Schmidt T, Koch M, Antolovic D, Reissfelder C, Schmitz-Winnenthal F H, Rahbari N N, Schmidt J, Seiler C M, Büchler M W, Weitz J
Department of Surgery, University of Heidelberg, Heidelberg, Germany.
BMC Surg. 2008 Mar 5;8:6. doi: 10.1186/1471-2482-8-6.
Surgical hepatic resection remains the treatment of choice for patients with liver metastases from colorectal cancer despite the use of alternative therapeutic strategies. Although this procedure provides long-term survival in a significant number of patients, 50-75% of the patients develop intra- and/or extrahepatic recurrence. One possible reason for tumor recurrence may be intraoperative hematogenous tumor cell dissemination due to mechanical manipulation of the tumor during hepatic resection. Surgical technique may have an influence on hematogenous tumor cell spread. We hypothesize that hematogenous tumor cell dissemination may be reduced by using the anterior approach technique compared to conventional liver resection.

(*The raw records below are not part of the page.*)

(** * The request handler of [src/main.py]

    [HttpHandler] serves two HTML pages, an error page and the files of a
    [static/] tree.  Its three methods, [do_GET], [send_html_file] and
    [send_static], are embedded below as actions of a small state and
    exception monad over a [world]: the file system the handler reads and
    the chronological log of what it did (files it tried to open, calls on
    the response-writing interface of [BaseHTTPRequestHandler]).

    The log records the calls the handler makes, not the bytes the base
    class derives from them (status text, [Server] and [Date] headers).
    Writes to the connection are taken to succeed and [urlparse] to
    return; the exceptions modelled are those of [open] and [read] and the
    interpreter's recursion limit.  A broken connection and the
    [ValueError] of [urlparse] on a malformed host are outside the model:
    every statement below is about requests on which neither happens. *)

From Stdlib Require Import ZArith String Ascii List Lia.
From Stdlib.Strings Require Import Byte.
From stdpp Require Import base option gmap strings pretty.
Import ListNotations.

Local Open Scope string_scope.
Local Open Scope Z_scope.
Local Open Scope list_scope.

(** ** Data *)

(** The exceptions that can arise while a request is handled.  Both are
    subclasses of Python's [Exception], so [except Exception] catches
    either. *)
Inductive exn : Type :=
| OSError
| RecursionError.

Inductive outcome (A : Type) : Type :=
| Returned (a : A)
| Raised (e : exn).
Arguments Returned {A} a.
Arguments Raised {A} e.

(** What [open(name, 'rb')] finds under a name: nothing (the key is absent
    from the map and [open] raises), a file whose [read()] gives bytes, or
    a file that opens but whose [read()] raises. *)
Inductive file : Type :=
| Readable (content : list byte)
| Unreadable.

(** One entry of the log, in the order the handler performs them. *)
Inductive event : Type :=
| Open (name : string)
| SendResponse (code : Z)
| SendHeader (keyword value : string)
| EndHeaders
| WfileWrite (data : list byte).

Record world : Type := World {
  files : gmap string file;
  log : list event;
}.

(** [w <+ t]: the world [w] after the events [t]; the files are untouched. *)
Definition extend (w : world) (t : list event) : world :=
  World (files w) (log w ++ t).
Infix "<+" := extend (at level 45, left associativity).

(** ** The monad of handler actions *)

Definition M (A : Type) : Type := world -> world * outcome A.

#[global] Instance M_ret : MRet M := fun A a w => (w, Returned a).

#[global] Instance M_bind : MBind M := fun A B k m w =>
  match m w with
  | (w', Returned a) => k a w'
  | (w', Raised e) => (w', Raised e)
  end.

Definition raise {A : Type} (e : exn) : M A := fun w => (w, Raised e).

(** [try: m except Exception: h].  Every member of [exn] is an
    [Exception], so the handler runs whatever [m] raised; what [m] did
    before raising stays done. *)
Definition try_except {A : Type} (m h : M A) : M A := fun w =>
  match m w with
  | (w', Returned a) => (w', Returned a)
  | (w', Raised _) => h w'
  end.

Definition emit (e : event) : M unit := fun w => (w <+ [e], Returned tt).

(** The calls the handler makes on its base class and on the file system. *)
Definition send_response (code : Z) : M unit := emit (SendResponse code).
Definition send_header (keyword value : string) : M unit :=
  emit (SendHeader keyword value).
Definition end_headers : M unit := emit EndHeaders.
Definition wfile_write (data : list byte) : M unit := emit (WfileWrite data).
Lemma GET_listed_range tickerParam rangeParam historical :
  History.ticker_of up tickerParam ≠ [] →
  History.range_of low rangeParam ∈ History.ranges →
  ∃ days,
    History.RANGE_TO_DAYS !! History.range_of low rangeParam = Some days
    ∧ GET up low Date_of toISOString tickerParam rangeParam historical
      = ([(History.ticker_of up tickerParam, History.Own days)],
         respond Date_of toISOString (History.ticker_of up tickerParam)
           (History.range_of low rangeParam)
           (historical (History.ticker_of up tickerParam) (History.Own days))).
Proof.
  intros Hticker [days Hdays]%RANGE_TO_DAYS_listed. exists days. split; [done|].
  unfold GET. rewrite GET_unfold ToBoolean_VStr.
  rewrite bool_decide_eq_false_2; [done|]. simpl.
  unfold History.RANGE_TO_DAYS_at. rewrite Hdays. simpl.
  by rewrite (RANGE_TO_DAYS_truthy _ _ Hdays).
Qed.

End HistoryDataFacts.

(** X7: for a request with a ticker and a listed range whose lookup is
    fulfilled, when every row that passes the filter has a valid date: the
    provider is called once, with the upper-cased ticker and the days of the
    range, and the response is 200 with the upper-cased ticker, the
    lower-cased range and one point for each row that passes the filter, in
    the order of the rows; a point is the first ten code units of the ISO
    form of the row's date and the row's close, which is a number. *)
Theorem history_points
    (up : N → N * list N) (low : jsstring → jsstring)
    (Date_of : value → option Z) (toISOString : Z → jsstring)
    (tickerParam rangeParam : option jsstring)
    (historical : jsstring → History.property → HistoryData.upstream)
    (days : Z) (rows : option (list HistoryData.row)) :
  History.ticker_of up tickerParam ≠ [] →
  History.RANGE_TO_DAYS !! History.range_of low rangeParam = Some days →
  historical (History.ticker_of up tickerParam) (History.Own days)
  = HistoryData.Fulfils rows →
  Forall (fun r => is_Some (HistoryData.time_of Date_of
                              (HistoryData.optional_read r "date")))
    (List.filter HistoryData.keep (default [] rows)) →
  ∃ data,
    HistoryData.GET up low Date_of toISOString tickerParam rangeParam historical
    = ([(History.ticker_of up tickerParam, History.Own days)],
       inr {| status := 200;
              body := VObject {[ js "ticker" := VStr (History.ticker_of up tickerParam);
                                 js "range" := VStr (History.range_of low rangeParam);
                                 js "data" := VArray data ]} |})
    ∧ length data = length (List.filter HistoryData.keep (default [] rows))
    ∧ (length data ≤ length (default [] rows))%nat
    ∧ ∀ i r,
        List.filter HistoryData.keep (default [] rows) !! i = Some r →
        ∃ t x,
          HistoryData.time_of Date_of (HistoryData.optional_read r "date") = Some t
          ∧ HistoryData.optional_read r "close" = HistoryData.Plain (VNum x)
          ∧ data !! i
            = Some (VObject {[ js "date" := VStr (take 10 (toISOString t));
                               js "close" := VNum x ]}).
Proof.
  intros Hticker Hdays Hful Hvalid.
  destruct (GET_listed_range up low Date_of toISOString tickerParam rangeParam
              historical Hticker) as (days' & Hdays' & ->).
  { apply RANGE_TO_DAYS_listed. by rewrite Hdays. }
  assert (days' = days) as -> by congruence. rewrite Hful.
  set (kept := List.filter HistoryData.keep (default [] rows)) in *.
  assert (Forall (fun r => HistoryData.keep r = true) kept) as Hkept.
  { apply Forall_forall. intros r Hr%list_elem_of_In. by apply filter_In in Hr as [_ ?]. }
  destruct (map_throwing_all_inr (HistoryData.point Date_of toISOString) kept)
    as [data Hdata].
  { apply Forall_forall. intros r Hr.
    rewrite Forall_forall in Hkept. rewrite Forall_forall in Hvalid.
    rewrite point_keep; [by apply Hkept|].
    destruct (Hvalid r Hr) as [t ->]. by eexists. }
  exists data. unfold HistoryData.respond. fold kept. rewrite Hdata. simpl.
  apply map_throwing_inr in Hdata.
  pose proof (Forall2_length _ _ _ Hdata) as Hlen.
  split_and!; [done|done| |].
  - rewrite -Hlen. apply length_filter_le.
  - intros i r Hr.
    destruct (Forall2_lookup_l _ _ _ _ _ Hdata Hr) as (v & Hv & Hpoint).
    rewrite Forall_forall in Hkept.
    assert (HistoryData.keep r = true) as Hkeep.
    { apply Hkept. by eapply list_elem_of_lookup_2. }
    rewrite point_keep in Hpoint; [done|].
    destruct (keep_close r Hkeep) as [x Hx].
    destruct (HistoryData.time_of Date_of _) as [t|]; [|done].
    exists t, x. split_and!; [done..|]. rewrite Hx in Hpoint. by simplify_eq.
Qed.

Lemma history_points_witness :
  HistoryData.GET (fun cp => (cp, [])) (fun s => s) (fun _ => None)
    (fun _ => js "2024-01-02T00:00:00.000Z") (Some (js "aapl")) None
    (fun _ _ =>
       HistoryData.Fulfils
         (Some [ HistoryData.RowObject
                   {[ js "date" := HistoryData.DateObject (Some 1704153600000%Z);
                      js "close" := HistoryData.Plain (VNum (S754_finite false 3 6)) ]};
                 HistoryData.RowObject
                   {[ js "date" := HistoryData.DateObject (Some 1704240000000%Z);
                      js "close" := HistoryData.Plain VNull ]};
                 HistoryData.RowValue VUndefined ]))
  = ([(js "AAPL", History.Own 366)],
     inr {| status := 200;
            body := VObject {[ js "ticker" := VStr (js "AAPL");
                               js "range" := VStr (js "1y");
                               js "data" :=
                                 VArray [ VObject {[ js "date" := VStr (js "2024-01-02");
                                                     js "close" := VNum (S754_finite false 3 6) ]} ] ]} |}).
Proof.
  destruct (history_points (fun cp => (cp, [])) (fun s => s) (fun _ => None)
              (fun _ => js "2024-01-02T00:00:00.000Z") (Some (js "aapl")) None
              (fun _ _ =>
                 HistoryData.Fulfils
                   (Some [ HistoryData.RowObject
                             {[ js "date" := HistoryData.DateObject (Some 1704153600000%Z);
                                js "close" := HistoryData.Plain (VNum (S754_finite false 3 6)) ]};
                           HistoryData.RowObject
                             {[ js "date" := HistoryData.DateObject (Some 1704240000000%Z);
                                js "close" := HistoryData.Plain VNull ]};
                           HistoryData.RowValue VUndefined ]))
              366%Z
              (Some [ HistoryData.RowObject
                        {[ js "date" := HistoryData.DateObject (Some 1704153600000%Z);
                           js "close" := HistoryData.Plain (VNum (S754_finite false 3 6)) ]};
                      HistoryData.RowObject
                        {[ js "date" := HistoryData.DateObject (Some 1704240000000%Z);
                           js "close" := HistoryData.Plain VNull ]};
                      HistoryData.RowValue VUndefined ]))
    as (data & Hget & _).
  - by vm_compute.
  - by vm_compute.
  - reflexivity.
  - vm_compute. repeat constructor. by eexists.
  - by vm_compute.
Defined.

METHODS/DESIGN: This is a multi-centre prospective randomized controlled, superiority trial to compare two liver resection techniques of liver metastases from colorectal cancer. 150 patients will be included and randomized intraoperatively after surgical exploration just prior to resection. The primary objective is to compare the anterior approach with the conventional liver resection technique with regard to intraoperative haematogenous tumor cell dissemination. As secondary objectives we examine five year survival rates (OS and DFS), blood loss, duration of operation, requirement of blood transfusions, morbidity rate, prognostic relevance of tumor cell detection in blood and bone marrow and the comparison of tumor cell detection by different detection methods.
This trial will answer the question whether there is an advantage for the anterior approach technique compared to the conventional resection group with regard to tumor cell dissemination. It will also add further information about prognostic differences, safety, advantages and disadvantages of each technique.
Current controlled trials - ISRCTN45066244.
尽管采用了其他治疗策略,但手术肝切除仍是结直肠癌肝转移患者的首选治疗方法。虽然该手术能使大量患者获得长期生存,但仍有50% - 75%的患者会发生肝内和/或肝外复发。肿瘤复发的一个可能原因可能是肝切除术中对肿瘤的机械操作导致肿瘤细胞经血行播散。手术技术可能会影响肿瘤细胞的血行播散。我们假设与传统肝切除相比,采用前入路技术可减少肿瘤细胞的血行播散。
方法/设计:这是一项多中心前瞻性随机对照优势试验,旨在比较两种结直肠癌肝转移的肝切除技术。将纳入150例患者,在手术探查后、切除术前进行术中随机分组。主要目的是比较前入路与传统肝切除技术在术中肿瘤细胞血行播散方面的差异。次要目的包括检查五年生存率(总生存期和无病生存期)、失血量、手术时间、输血需求、发病率、血液和骨髓中肿瘤细胞检测的预后相关性以及不同检测方法对肿瘤细胞检测的比较。
该试验将回答与传统切除组相比,前入路技术在肿瘤细胞播散方面是否具有优势的问题。它还将提供有关每种技术的预后差异、安全性、优缺点的更多信息。